Où en est la recherche ?

Le principal objectif de la recherche est de mieux comprendre les troubles bipolaires d'un point de vue à la fois épidémiologique, biologique, chimique, psychologique, social et génétique, commente le Dr Esposito.

L'IRM, pour mieux comprendre le trouble

"Les études utilisant l'IRM concernent la recherche d'anomalies de structure ou de fonction de certains circuits cérébraux qui seraient impliqués dans la régulation de l'humeur, développe le médecin. Une meilleure connaissance de ces dysfonctionnements pourrait servir d'aide au diagnostic et bien sûr influencerait le développement de nouvelles stratégies thérapeutiques." Il explique que deux techniques, le SPECT (Tomographie à émission de simples photons) et le PET (tomographie à émission de positrons) permettent d'évaluer l'activité cérébrale en mesurant le flux sanguin ou la consommation de glucose. 

Ainsi, au cours des dépressions, les études montrent une diminution de perfusion de certaines régions du cerveau telles que le cortex préfrontal, le système limbique et certaines régions paralimbiques au cours des dépressions. Lors des états maniaques, il s'agit le plus souvent d'asymétries de perfusion entre des régions droite et gauche du cerveau tel qu'un plus haut débit dans le cortex temporal droit dans sa partie dorsale.

De surcroît, ces techniques permettent de mieux comprendre les modifications cérébrales induites par les traitements.

Les gènes en question

"La recherche a bénéficié des progrès conjoints de la génétique moléculaire et de la génétique épidémiologique, mais se heurte à des obstacles comme l'hétérogénéité (clinique, étiologique et génétique) de la maladie et la méconnaissance du mode de transmission génétique (nombre de gènes impliqués par exemple)", raconte le médecin. Selon lui, les troubles bipolaires ne sont pas encore tout à fait compris par les chercheurs, mais ils impliqueraient plusieurs gènes, rendant ainsi les symptômes et les traitements différents pour chaque individu. De plus, cela explique l'incidence plus élevée dans une même famille. "Le risque de présenter un trouble bipolaire si l'un des parents de premier degré est atteint est de 10-15 % (par rapport à la prévalence de 1 à 2% dans la population générale)."

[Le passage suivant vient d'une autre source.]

(** * Ember Mug: the Bluetooth session of [mug.py] and the write service
    and discovery utility of [services.py], as a shallow embedding.

    The Python code is asynchronous and talks to a BLE peripheral through a
    [BleakClient].  Here

    - Python [float] is IEEE binary64, modelled by the primitive floats;
    - a [bytearray] is a [list byte];
    - an [async] method is a function in a state-and-exception monad over a
      [World] (the attributes of the [EmberMug] object, the chronological
      trace of everything the method did to the outside, the tasks handed to
      the host scheduler);
    - the peripheral and the host are an [Env]: what each client call and the
      observer callback answer, as a function of how many outside calls were
      made before;
    - unbounded recursion and the [while self._loop] loop take fuel: a run
      is followed for as many nested calls, or passes, as there is fuel, and
      [OutOfFuel] says no more than that it was not followed further.  The
      interpreter's own limit on the depth of nested calls is not
      modelled, so nothing is stated here about runs of [connect] that nest
      without bound. *)

From Stdlib Require Import ZArith List Bool Lia String Ascii.
From Stdlib Require Import Strings.Byte.
From Stdlib Require Import Floats.PrimFloat Floats.FloatOps Floats.SpecFloat.
From Stdlib Require Import Numbers.Cyclic.Int63.Uint63.
Import ListNotations.

Open Scope Z_scope.

(* ------------------------------------------------------------------ *)
(** ** Exceptions and results *)

(** Instances of Python's [Exception] that the code can meet.  [BleakError]
    is the transport error of the BLE library; the others are raised by the
    interpreter itself (unpacking, indexing, integer conversion) or stand for
    any further [Exception] a collaborator may raise. *)
Inductive exn : Type :=
| BleakError
| ValueError
| IndexError
| OverflowError
| OtherException.

Definition is_BleakError (e : exn) : bool :=
  match e with BleakError => true | _ => false end.

(** The answer of a call that either returns or raises. *)
Inductive reply (A : Type) : Type :=
| Ok (a : A)
| Err (e : exn).
Arguments Ok {A} a.
Arguments Err {A} e.

(* ------------------------------------------------------------------ *)
(** ** The Python numeric operations the code uses *)

Module Py.

(** [int.from_bytes(bs, byteorder="little", signed=False)] *)
Fixpoint int_from_bytes_little (bs : list byte) : Z :=
  match bs with
  | [] => 0
  | b :: rest => Z.of_N (Byte.to_N b) + 256 * int_from_bytes_little rest
  end.

(** [float(n)] for an [int]: the nearest binary64 (ties to even), and
    [OverflowError] when [n] is too large for a float. *)
Definition float_of_int (n : Z) : reply float :=
  let x := SF2Prim (binary_normalize prec emax n 0 false) in
  match Prim2SF x with
  | S754_infinity _ => Err OverflowError
  | _ => Ok x
  end.

(** The integer nearest to [n / 2^k], ties to the even one ([0 <= n]). *)
Definition div_pow2_half_even (n : Z) (k : Z) : Z :=
  let d := Z.pow 2 k in
  let q := Z.div n d in
  let r := Z.modulo n d in
  match Z.compare (2 * r) d with
  | Lt => q
  | Gt => q + 1
  | Eq => if Z.even q then q else q + 1
  end.

(** The exact value [m * 2^e] of a finite float, scaled by [scale] and
    rounded to the nearest integer, ties to even. *)
Definition scaled_nearest (scale : Z) (m : positive) (e : Z) : Z :=
  if 0 <=? e then scale * Z.pos m * Z.pow 2 e
  else div_pow2_half_even (scale * Z.pos m) (- e).
(** * smithy-aws-core: the restJson1 protocol binding

    A shallow embedding of
    - [smithy_aws_core/traits.py]: [RestJson1Trait], [SigV4Trait];
    - [smithy_aws_core/aio/protocols.py]: [AWSErrorIdentifier],
      [AWSJSONDocument].

    Python values are modelled by an inductive type, a call that may raise
    by the error monad [py], dictionaries with [str] keys by [gmap string].
    A Python [str] is a [string]; one [ascii] stands for one character.
    The [float], [Decimal] and [datetime] members of [DocumentValue] are not
    part of the embedding: none of the modelled code inspects them. *)

From Stdlib Require Import ZArith Ascii String.
From stdpp Require Import base option list strings gmap.

Local Open Scope string_scope.

#[global] Instance byte_eq_dec : EqDecision Byte.byte := Byte.byte_eq_dec.

(** ** Exceptions and the error monad *)

Inductive exn : Type :=
| AssertionError
| KeyError (key : string)
| IndexError
| TypeError
| ValueError
| DiscriminatorError (msg : string).

Inductive py (A : Type) : Type :=
| Return (a : A)
| Raise (e : exn).

Arguments Return {A} a.
Arguments Raise {A} e.

#[global] Instance py_ret : MRet py := fun A a => Return a.
#[global] Instance py_bind : MBind py := fun A B f m =>
  match m with
  | Return a => f a
  | Raise e => Raise e
  end.

Definition returns {A} (m : py A) : Prop := exists a, m = Return a.
Definition raises {A} (m : py A) : Prop := exists e, m = Raise e.

(** The [assert] statement (assertions enabled, Python's default mode). *)
Definition assert (b : bool) : py unit :=
  if b then Return tt else Raise AssertionError.

(** ** Document values *)

#[local] Unset Elimination Schemes.
Inductive DocumentValue : Type :=
| DNone
| DBool (b : bool)
| DInt (n : Z)
| DStr (s : string)
| DBytes (bs : list Byte.byte)
| DList (items : list DocumentValue)
| DMap (entries : gmap string DocumentValue).
#[local] Set Elimination Schemes.

(** Structural equality of document values is decidable. *)
Fixpoint DocumentValue_eq_dec (a b : DocumentValue) {struct a}
    : Decision (a = b).
Proof.
  refine
    (match a, b with
     | DNone, DNone => left _
     | DBool x, DBool y => cast_if (decide (x = y))
     | DInt x, DInt y => cast_if (decide (x = y))
     | DStr x, DStr y => cast_if (decide (x = y))
     | DBytes x, DBytes y => cast_if (decide (x = y))
     | DList x, DList y =>
         cast_if (@decide (x = y) (@list_eq_dec _ DocumentValue_eq_dec _ _))
     | DMap x, DMap y =>
         cast_if (@decide (x = y)
                    (@gmap_eq_dec _ _ _ _ DocumentValue_eq_dec _ _))
     | _, _ => right _
     end); congruence.
Defined.

#[global] Instance DocumentValue_EqDecision : EqDecision DocumentValue :=
  DocumentValue_eq_dec.

(** Truth value of an object, as tested by [or] and [not]. *)
Definition truthy (v : DocumentValue) : bool :=
  match v with
  | DNone => false
  | DBool b => b
  | DInt n => negb (Z.eqb n 0)
  | DStr s => negb (bool_decide (s = ""))
  | DBytes bs => negb (bool_decide (bs = []))
  | DList items => match items with [] => false | _ :: _ => true end
  | DMap entries => negb (bool_decide (entries = ∅))
  end.

Definition isinstance_str (v : DocumentValue) : bool :=
  match v with DStr _ => true | _ => false end.

(** [collections.abc.Sequence] has [list], [str] and [bytes] among the
    document values. *)
Definition isinstance_Sequence (v : DocumentValue) : bool :=
  match v with
  | DList _ | DStr _ | DBytes _ => true
  | _ => false
  end.

Fixpoint chars (s : string) : list DocumentValue :=
  match s with
  | EmptyString => []
  | String c rest => DStr (String c EmptyString) :: chars rest
  end.

(** The items produced by iterating a sequence: the elements of a list,
    the one-character strings of a [str], the integers of a [bytes]. *)
Definition iter (v : DocumentValue) : list DocumentValue :=
  match v with
  | DList items => items
  | DStr s => chars s
  | DBytes bs => (fun b => DInt (Z.of_N (Byte.to_N b))) <$> bs
  | _ => []
  end.

(** [tuple(v)] of a sequence. *)
Definition tuple (v : DocumentValue) : list DocumentValue := iter v.

(** [d.get(key, default)]. *)
Definition dict_get (d : gmap string DocumentValue) (key : string)
    (dflt : DocumentValue) : DocumentValue :=
  default dflt (d !! key).

(** [d[key]]. *)
Definition dict_getitem (d : gmap string DocumentValue) (key : string)
    : py DocumentValue :=
  match d !! key with
  | Some v => Return v
  | None => Raise (KeyError key)
  end.

Definition isinstance_Mapping (v : DocumentValue) : bool :=
  match v with DMap _ => true | _ => false end.

(** [v[key]] with a [str] key: only a mapping can be subscripted by it. *)
Definition getitem (v : DocumentValue) (key : string) : py DocumentValue :=
  match v with
  | DMap entries => dict_getitem entries key
  | _ => Raise TypeError
  end.

(** [l[i]] on a list. *)
Definition list_getitem {A} (l : list A) (i : nat) : py A :=
  match l !! i with
  | Some x => Return x
  | None => Raise IndexError
  end.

Les causes des troubles bipolaires sont complexes et les facteurs génétiques interagiraient avec des facteurs environnementaux.  "L'identification de ces gènes et des protéines cérébrales pour lesquelles ils codent, devrait rendre possible l'amélioration des procédures diagnostiques, le développement de nouveaux traitements ainsi que le développement de stratégies préventives, explicite le spécialiste. La recherche concerne par exemple des gènes codant pour la tyrosine hydroxylase (enzyme limitant la synthèse des catécholamines), la monoamine oxydase A (enzyme responsable de la dégradation de la sérotonine, la dopamine et la noradrenaline), ou encore des gènes impliqués dans la neurotransmission sérotoninergique (5HTT, TPH)."

Une meilleure compréhension des facteurs environnementaux

En ce qui concerne les facteurs environnementaux, l'utilisation de stimulants ou de drogues, un niveau élevé de stress et le manque de sommeil joueraient un rôle déclencheur de la maladie chez les personnes vulnérables génétiquement. "Donc depuis quelques années, on redécouvre l'influence des facteurs saisonniers et du rayonnement solaire dans l'éclosion des troubles de l'humeur (la manie étant plus fréquente en l'été et à l'automne, la dépression pendant l'hiver)", ajoute le médecin.